-- Instructions to follow --
Among the lines of data below, reproduce only those from the one with "preserves frameSizes (computeFrameBuffers" through the one with "windowFrame false startRow", exactly as they stand, both ends included.

-- Exercise inputs --
+===+

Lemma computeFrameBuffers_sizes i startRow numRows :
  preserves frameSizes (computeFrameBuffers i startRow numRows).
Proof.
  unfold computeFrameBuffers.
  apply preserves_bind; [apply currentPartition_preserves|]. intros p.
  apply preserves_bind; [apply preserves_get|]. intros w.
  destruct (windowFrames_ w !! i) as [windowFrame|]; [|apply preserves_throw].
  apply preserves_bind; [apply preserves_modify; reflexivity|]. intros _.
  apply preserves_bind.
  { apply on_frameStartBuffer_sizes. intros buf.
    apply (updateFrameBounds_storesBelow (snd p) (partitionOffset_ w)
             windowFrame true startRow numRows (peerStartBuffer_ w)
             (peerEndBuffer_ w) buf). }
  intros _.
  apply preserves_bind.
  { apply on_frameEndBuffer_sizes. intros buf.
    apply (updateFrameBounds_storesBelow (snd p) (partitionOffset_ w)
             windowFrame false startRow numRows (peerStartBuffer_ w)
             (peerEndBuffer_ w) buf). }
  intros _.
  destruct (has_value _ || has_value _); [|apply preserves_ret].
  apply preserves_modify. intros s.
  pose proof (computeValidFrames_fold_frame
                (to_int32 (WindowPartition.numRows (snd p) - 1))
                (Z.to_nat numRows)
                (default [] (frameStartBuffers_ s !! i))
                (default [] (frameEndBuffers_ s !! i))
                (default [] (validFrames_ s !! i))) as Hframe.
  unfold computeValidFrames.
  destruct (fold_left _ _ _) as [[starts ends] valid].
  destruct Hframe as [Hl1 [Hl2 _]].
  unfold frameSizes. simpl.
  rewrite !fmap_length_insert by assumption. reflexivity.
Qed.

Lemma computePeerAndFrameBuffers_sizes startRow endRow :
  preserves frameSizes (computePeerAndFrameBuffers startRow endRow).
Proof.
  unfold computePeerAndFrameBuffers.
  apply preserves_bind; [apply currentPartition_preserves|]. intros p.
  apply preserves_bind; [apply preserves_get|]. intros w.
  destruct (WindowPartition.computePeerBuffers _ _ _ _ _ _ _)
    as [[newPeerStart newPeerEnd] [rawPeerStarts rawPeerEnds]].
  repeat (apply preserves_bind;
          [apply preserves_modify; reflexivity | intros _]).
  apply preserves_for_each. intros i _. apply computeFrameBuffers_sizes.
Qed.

+===+

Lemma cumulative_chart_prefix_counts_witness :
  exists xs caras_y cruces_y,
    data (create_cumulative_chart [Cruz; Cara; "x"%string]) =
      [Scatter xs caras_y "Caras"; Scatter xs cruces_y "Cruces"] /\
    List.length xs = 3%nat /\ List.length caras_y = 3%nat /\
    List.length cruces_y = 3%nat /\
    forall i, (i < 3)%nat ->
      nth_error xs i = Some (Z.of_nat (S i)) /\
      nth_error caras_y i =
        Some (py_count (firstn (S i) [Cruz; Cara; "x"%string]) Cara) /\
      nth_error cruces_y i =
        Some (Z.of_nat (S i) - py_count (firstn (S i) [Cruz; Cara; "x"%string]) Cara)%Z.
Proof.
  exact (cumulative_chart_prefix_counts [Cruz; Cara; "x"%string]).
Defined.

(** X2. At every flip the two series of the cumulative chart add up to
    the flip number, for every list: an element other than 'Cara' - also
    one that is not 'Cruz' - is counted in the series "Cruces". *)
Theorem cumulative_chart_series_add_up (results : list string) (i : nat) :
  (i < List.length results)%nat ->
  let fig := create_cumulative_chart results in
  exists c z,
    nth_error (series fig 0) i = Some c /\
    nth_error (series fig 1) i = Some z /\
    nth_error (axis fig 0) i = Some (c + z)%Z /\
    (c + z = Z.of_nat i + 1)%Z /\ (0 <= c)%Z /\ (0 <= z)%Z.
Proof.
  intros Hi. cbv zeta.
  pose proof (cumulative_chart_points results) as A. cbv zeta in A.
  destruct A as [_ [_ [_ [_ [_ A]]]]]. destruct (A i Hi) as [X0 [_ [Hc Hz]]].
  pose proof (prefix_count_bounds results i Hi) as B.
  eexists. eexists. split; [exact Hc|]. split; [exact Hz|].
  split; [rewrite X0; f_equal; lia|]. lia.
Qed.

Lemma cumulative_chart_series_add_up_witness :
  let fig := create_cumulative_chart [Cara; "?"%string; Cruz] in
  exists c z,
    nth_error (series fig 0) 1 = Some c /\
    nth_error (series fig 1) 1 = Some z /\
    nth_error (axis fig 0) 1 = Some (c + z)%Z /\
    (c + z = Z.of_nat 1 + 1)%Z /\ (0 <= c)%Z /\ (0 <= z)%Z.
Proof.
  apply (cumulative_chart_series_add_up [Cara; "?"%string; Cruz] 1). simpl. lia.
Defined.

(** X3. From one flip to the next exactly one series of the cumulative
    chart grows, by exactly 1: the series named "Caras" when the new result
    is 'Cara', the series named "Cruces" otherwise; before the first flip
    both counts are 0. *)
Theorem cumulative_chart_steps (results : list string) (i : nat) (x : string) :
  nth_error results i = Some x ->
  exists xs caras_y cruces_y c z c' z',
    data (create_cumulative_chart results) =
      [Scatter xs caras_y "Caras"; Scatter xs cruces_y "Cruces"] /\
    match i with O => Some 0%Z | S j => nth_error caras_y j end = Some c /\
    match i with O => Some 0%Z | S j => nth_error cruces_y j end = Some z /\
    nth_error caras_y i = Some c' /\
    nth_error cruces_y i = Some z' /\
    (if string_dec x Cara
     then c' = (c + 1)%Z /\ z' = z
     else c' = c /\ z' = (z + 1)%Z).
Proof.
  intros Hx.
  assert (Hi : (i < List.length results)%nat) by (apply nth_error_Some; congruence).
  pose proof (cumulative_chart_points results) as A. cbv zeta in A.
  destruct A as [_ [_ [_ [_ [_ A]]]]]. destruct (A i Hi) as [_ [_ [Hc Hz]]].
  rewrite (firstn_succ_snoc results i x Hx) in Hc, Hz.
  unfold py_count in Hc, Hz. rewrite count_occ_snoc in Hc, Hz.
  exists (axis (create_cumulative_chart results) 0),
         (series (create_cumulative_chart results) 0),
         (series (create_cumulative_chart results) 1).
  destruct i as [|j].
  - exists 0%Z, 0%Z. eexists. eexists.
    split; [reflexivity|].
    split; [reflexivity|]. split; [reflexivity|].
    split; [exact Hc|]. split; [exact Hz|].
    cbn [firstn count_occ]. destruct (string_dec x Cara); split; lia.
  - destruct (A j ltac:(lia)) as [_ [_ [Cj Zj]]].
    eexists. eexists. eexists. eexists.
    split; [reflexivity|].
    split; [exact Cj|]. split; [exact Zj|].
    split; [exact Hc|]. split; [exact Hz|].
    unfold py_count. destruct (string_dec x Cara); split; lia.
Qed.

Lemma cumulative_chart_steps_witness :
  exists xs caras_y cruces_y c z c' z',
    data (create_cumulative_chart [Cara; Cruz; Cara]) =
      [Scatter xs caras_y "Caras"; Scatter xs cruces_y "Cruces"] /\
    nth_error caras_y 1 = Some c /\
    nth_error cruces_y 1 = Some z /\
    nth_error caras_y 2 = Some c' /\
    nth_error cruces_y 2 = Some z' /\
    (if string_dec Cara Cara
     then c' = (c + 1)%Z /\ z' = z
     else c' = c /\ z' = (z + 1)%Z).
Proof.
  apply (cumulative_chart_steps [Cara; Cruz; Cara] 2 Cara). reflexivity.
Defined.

+===+

-- Result --
  preserves frameSizes (computeFrameBuffers i startRow numRows).
Proof.
  unfold computeFrameBuffers.
  apply preserves_bind; [apply currentPartition_preserves|]. intros p.
  apply preserves_bind; [apply preserves_get|]. intros w.
  destruct (windowFrames_ w !! i) as [windowFrame|]; [|apply preserves_throw].
  apply preserves_bind; [apply preserves_modify; reflexivity|]. intros _.
  apply preserves_bind.
  { apply on_frameStartBuffer_sizes. intros buf.
    apply (updateFrameBounds_storesBelow (snd p) (partitionOffset_ w)
             windowFrame true startRow numRows (peerStartBuffer_ w)
             (peerEndBuffer_ w) buf). }
  intros _.
  apply preserves_bind.
  { apply on_frameEndBuffer_sizes. intros buf.
    apply (updateFrameBounds_storesBelow (snd p) (partitionOffset_ w)
             windowFrame false startRow numRows (peerStartBuffer_ w)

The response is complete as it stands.